In a recent Tech News Briefing with the Wall Street Journal, CrowdStrike CEO George Kurtz explained how improvements in AI are helping cybersecurity practitioners defend systems while also commenting on how attackers are using it. Kurtz spoke with WSJ reporter Dustin Volz about AI, the 2024 U.S. election, and threats posed by China and Russia.

“The deepfake technology today is so good. I think that’s one of the areas that you really worry about. I mean, in 2016, we used to track this, and you would see people actually have conversations with just bots, and that was in 2016. And they’re literally arguing or they’re promoting their cause, and they’re having an interactive conversation, and it’s like there’s nobody even behind the thing. So I think it’s pretty easy for people to get wrapped up into that’s real, or there’s a narrative that we want to get behind, but a lot of it can be driven and has been driven by other nation states,” Kurtz said.
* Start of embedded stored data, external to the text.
(** * Circle app-icon generator

    A shallow embedding of [generate_icons.py]: the [CircleIconGenerator]
    class (gradient synthesis, layered composition, the size catalog with
    its file names, and the icon validator), together with the part of the
    Python runtime and of the Pillow imaging library that the class calls.

    Layout: the Python runtime ([Py]), the imaging library ([PIL]), the
    generator ([Gen]), then the lemmas and the properties of the
    specification. *)

From Stdlib Require Import ZArith Floats Uint63 Lia.
From stdpp Require Import base option list list_numbers strings pretty gmap.

Set Warnings "-inexact-float".
Local Open Scope Z_scope.

(** ** The Python runtime *)

Module Py.

(** Exceptions.  Every constructor stands for a subclass of Python's
    [Exception], the class that [except Exception] intercepts. *)
Inductive exn :=
| ValueError (msg : string)
| ZeroDivisionError (msg : string)
| KeyError (key : string)
| OSError (msg : string)
| OverflowError (msg : string).

(** [str(e)] *)
Definition str_exn (e : exn) : string :=
  match e with
  | ValueError msg | ZeroDivisionError msg | OSError msg
  | OverflowError msg => msg
  | KeyError key => "'" +:+ key +:+ "'"
  end.

(** A computation returns a value or raises. *)
Inductive result (A : Type) :=
| Ok (a : A)
| Raise (e : exn).
Arguments Ok {A} a.
Arguments Raise {A} e.

#[global] Instance result_ret : MRet result := fun A => @Ok A.
#[global] Instance result_bind : MBind result := fun A B f m =>
  match m with
  | Ok a => f a
  | Raise e => Raise e
  end.

(** [for x in l: s = body(s, x)], stopping at the first exception. *)
Fixpoint for_each {A S : Type} (l : list A) (body : S -> A -> result S) (s : S)
  : result S :=
  match l with
  | [] => Ok s
  | x :: l' => s' ← body s x; for_each l' body s'
  end.

(** [range(n)] *)
Definition range (n : Z) : list Z := seqZ 0 n.

(** *** Numbers

    Python [int]s are [Z]; Python [float]s are binary64, the kernel's
    primitive floats, so that every rounding of the program is the one the
    interpreter performs. *)

(** [float(z)]: exact below 2^53, correctly rounded below 2^63. *)
Definition float_of_Z (z : Z) : float :=
  match z with
  | Z0 => PrimFloat.zero
  | Zpos _ => PrimFloat.of_uint63 (Uint63.of_Z z)
  | Zneg p => PrimFloat.opp (PrimFloat.of_uint63 (Uint63.of_Z (Zpos p)))
  end.

(** [int(f)]: truncation toward zero.  On a NaN or an infinity Python
    raises; the embedding returns 0 there. *)
Definition int_of_float (f : float) : Z :=
  match Prim2SF f with
  | S754_finite s m e =>
      let mag := Z.shiftl (Zpos m) e in
      if s then - mag else mag
  | _ => 0
  end.

(** [a / b] on two [int]s (CPython's [long_true_divide]): a zero divisor
    raises, a zero dividend gives [0.0], otherwise the operands, which fit a
    float exactly below 2^53, are divided as floats. *)
Definition truediv (a b : Z) : result float :=
  if b =? 0 then Raise (ZeroDivisionError "division by zero")
  else if a =? 0 then Ok PrimFloat.zero
  else Ok (PrimFloat.div (float_of_Z a) (float_of_Z b)).

(** A value that is an [int] or a [float], as the entries of the size
    catalog are. *)
Inductive num :=
| NInt (z : Z)
| NFloat (f : float).

(** [x * y] *)
Definition num_mul (x y : num) : num :=
  match x, y with
  | NInt a, NInt b => NInt (a * b)
  | NInt a, NFloat g => NFloat (PrimFloat.mul (float_of_Z a) g)
  | NFloat f, NInt b => NFloat (PrimFloat.mul f (float_of_Z b))
  | NFloat f, NFloat g => NFloat (PrimFloat.mul f g)
  end.

(** [int(x)] *)
Definition num_int (x : num) : Z :=
  match x with
  | NInt a => a
  | NFloat f => int_of_float f
  end.

(** [x == y] *)
Definition num_eqb (x y : num) : bool :=
  match x, y with
  | NInt a, NInt b => a =? b
  | NInt a, NFloat g => PrimFloat.eqb (float_of_Z a) g
  | NFloat f, NInt b => PrimFloat.eqb f (float_of_Z b)
  | NFloat f, NFloat g => PrimFloat.eqb f g
  end.

(** [int(f)] with its exceptions: a NaN raises [ValueError], an infinity
    [OverflowError]; otherwise the truncation above. *)
Definition int_checked (f : float) : result Z :=
  match Prim2SF f with
  | S754_nan => Raise (ValueError "cannot convert float NaN to integer")
  | S754_infinity _ =>
      Raise (OverflowError "cannot convert float infinity to integer")
  | _ => Ok (int_of_float f)
  end.

Definition num_int_checked (x : num) : result Z :=
  match x with
  | NInt a => Ok a
  | NFloat f => int_checked f
  end.

(** [int(size * c)] for an [int] size and a [float] literal [c]. *)
Definition int_scaled (size : Z) (c : float) : Z :=
  int_of_float (PrimFloat.mul (float_of_Z size) c).

(** A float that is not a negative finite number: what [int] maps to a
    non-negative integer. *)
Definition sf_nonneg (x : spec_float) : Prop :=
  match x with
  | S754_finite true _ _ => False
  | _ => True
  end.

(** [needle in hay] on strings: [needle] occurs as a substring. *)
Fixpoint str_contains (needle hay : string) : bool :=
  String.prefix needle hay ||
  match hay with
  | EmptyString => false
  | String _ rest => str_contains needle rest
  end.

(** [os.path.join(dir, name)] for a relative [name]. *)
Definition os_path_join (dir name : string) : string :=
  if String.eqb dir "" then name
  else if String.eqb (String.substring (String.length dir - 1) 1 dir) "/"
       then dir +:+ name
       else dir +:+ "/" +:+ name.

(** What the program asks of the operating system: creating the output
    directory ([os.makedirs(path, exist_ok=True)]) and opening a file for
    writing.  Either may raise; the outcome is the system's. *)
Class FileSystem := {
  os_makedirs : string -> result unit;
  open_for_writing : string -> result unit
}.

(** A file system to run the batch with: the empty path cannot be created
    (as [os.makedirs('')] raises [FileNotFoundError]), everything else
    succeeds. *)
Definition plain_fs : FileSystem := {|
  os_makedirs := fun path =>
    if String.eqb path ""
    then Raise (OSError "[Errno 2] No such file or directory: ''")
    else Ok tt;
  open_for_writing := fun _ => Ok tt
|}.

End Py.
Export Py.

(** ** The imaging library (Pillow)

    Canvases are concrete pixel buffers.  Allocation, horizontal lines and
    [paste] are embedded as the library performs them.  Which pixels a
    filled ellipse, rounded rectangle or polygon covers, the blur kernel and
    the per-pixel formula of [alpha_composite] are left to a [Rasterizer]:
    the generator only relies on their being drawn on the canvas it passes. *)

Module PIL.

(** An RGBA pixel; a single-band ([L]) canvas holds [Z] values. *)
Abbreviation pixel := (Z * Z * Z * Z)%type.

Definition alpha (p : pixel) : Z := p.2.

Record image (P : Type) := Image {
  width : Z;
  height : Z;
  rows : list (list P)
}.
Arguments Image {P} _ _ _.
Arguments width {P} _.
Arguments height {P} _.
Arguments rows {P} _.

(** [img.size] *)
Definition im_size {P} (img : image P) : Z * Z := (width img, height img).

(** [Image.new(mode, size, color)]: a negative dimension raises, zero is
    accepted. *)
Definition Image_new {P} (sz : Z * Z) (color : P) : result (image P) :=
  if (sz.1 <? 0) || (sz.2 <? 0)
  then Raise (ValueError "Width and height must be >= 0")
  else Ok (Image sz.1 sz.2
             (replicate (Z.to_nat sz.2) (replicate (Z.to_nat sz.1) color))).

(** [img.getpixel((x, y))] inside the canvas, [None] outside. *)
Definition getpixel {P} (img : image P) (x y : Z) : option P :=
  if (0 <=? x) && (0 <=? y)
  then row ← rows img !! Z.to_nat y; row !! Z.to_nat x
  else None.

(** Rewrite every pixel in place from its coordinates and old value. *)
Definition map_pixels {P Q} (f : Z -> Z -> P -> Q) (img : image P) : image Q :=
  Image (width img) (height img)
    (imap (fun y row => imap (fun x p => f (Z.of_nat x) (Z.of_nat y) p) row)
          (rows img)).

(** [ImageDraw.line([(x0, y), (x1, y)], fill=ink)] with [x0 <= x1]: the
    pixels [x0..x1] of row [y], both ends included, clipped to the canvas.
    The ink is stored as given: its channels are taken to be bytes (the
    library clamps a channel outside 0..255). *)
Definition draw_line {P} (img : image P) (x0 x1 y : Z) (ink : P) : image P :=
  map_pixels
    (fun x' y' p => if (y' =? y) && (x0 <=? x') && (x' <=? x1) then ink else p)
    img.

(** A filled shape: every covered pixel takes the ink (no blending, as for a
    drawing context of the canvas's own mode). *)
Definition draw_shape {P} (cover : Z -> Z -> bool) (ink : P) (img : image P)
  : image P :=
  map_pixels (fun x y p => if cover x y then ink else p) img.

(** [DIV255] and [BLEND] of the library's paste. *)
Definition DIV255 (a : Z) : Z :=
  let tmp := a + 128 in Z.shiftr (Z.shiftr tmp 8 + tmp) 8.

Definition BLEND (mask in1 in2 : Z) : Z :=
  DIV255 (in1 * (255 - mask) + in2 * mask).

Definition blend_pixel (mask : Z) (out inp : pixel) : pixel :=
  let '(r1, g1, b1, a1) := out in
  let '(r2, g2, b2, a2) := inp in
  (BLEND mask r1 r2, BLEND mask g1 g2, BLEND mask b1 b2, BLEND mask a1 a2).

(** The alpha band of an RGBA canvas, which [paste] reads when the mask is
    an RGBA image. *)
Definition alpha_band (img : image pixel) : image Z :=
  map_pixels (fun _ _ p => alpha p) img.

(** [dest.paste(src, box, mask)] with a two-element [box]: the mask must
    have the size of the source; the region is clipped to the destination
    and every pixel in it is blended by the mask's value. *)
Definition paste (dest src : image pixel) (box : Z * Z) (mask : image Z)
  : result (image pixel) :=
  if bool_decide (im_size mask = im_size src)
  then Ok (map_pixels
             (fun x y out =>
                match getpixel src (x - box.1) (y - box.2),
                      getpixel mask (x - box.1) (y - box.2) with
                | Some inp, Some m => blend_pixel m out inp
                | _, _ => out
                end) dest)
  else Raise (ValueError "images do not match").

(** [icon.save(filepath, 'PNG')] on the files written so far: the file is
    opened for writing, an image with an empty side is refused, and
    otherwise the path holds the image (replacing what it held). *)
Definition Image_save `{FileSystem} (icon : image pixel) (filepath : string)
    (files : gmap string (image pixel)) : result (gmap string (image pixel)) :=
  _ ← open_for_writing filepath;
  if (width icon =? 0) || (height icon =? 0)
  then Raise (ValueError "cannot write empty image as PNG")
  else Ok (<[filepath := icon]> files).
CrowdStrike’s Intelligence team has invested a significant amount of time in understanding the nuances of what makes a convincing deep fake and what direction the technology is moving to attain maximum impact on viewers.

Kurtz continued, “And what we’ve seen in the past, we spent a lot of time researching this with our CrowdStrike intelligence team, is it’s a little bit like a pebble in a pond. Like you’ll take a topic or you’ll hear a topic, anything related to the geopolitical environment, and the pebble gets dropped in the pond, and then all these waves ripple out. And it’s this amplification that takes place.”

CrowdStrike is known for its deep expertise in AI and machine learning (ML) and its unique single-agent model, which has proven effective in driving its platform strategy. With such deep expertise in the company, it’s understandable how its teams would experiment with deep fake technologies.

“And if now, in 2024, with the ability to create deepfakes, and some of our internal guys have made some funny spoof videos with me and it just to show me how scary it is, you could not tell that it was not me in the video. So I think that’s one of the areas that I really get concerned about,” Kurtz said. “There’s always concern about infrastructure and those sort of things. Those areas, a lot of it is still paper voting and the like. Some of it isn’t, but how you create the false narrative to get people to do things that a nation-state wants them to do, that’s the area that really concerns me.”

Enterprises need to step up to the challenge

Enterprises are running the risk of losing the AI war if they don’t stay at parity with attackers’ fast pace of weaponizing AI for deepfake attacks and all other forms of adversarial AI. Deepfakes have become so commonplace that the Department of Homeland Security has issued a guide, Increasing Threats of Deepfake Identities.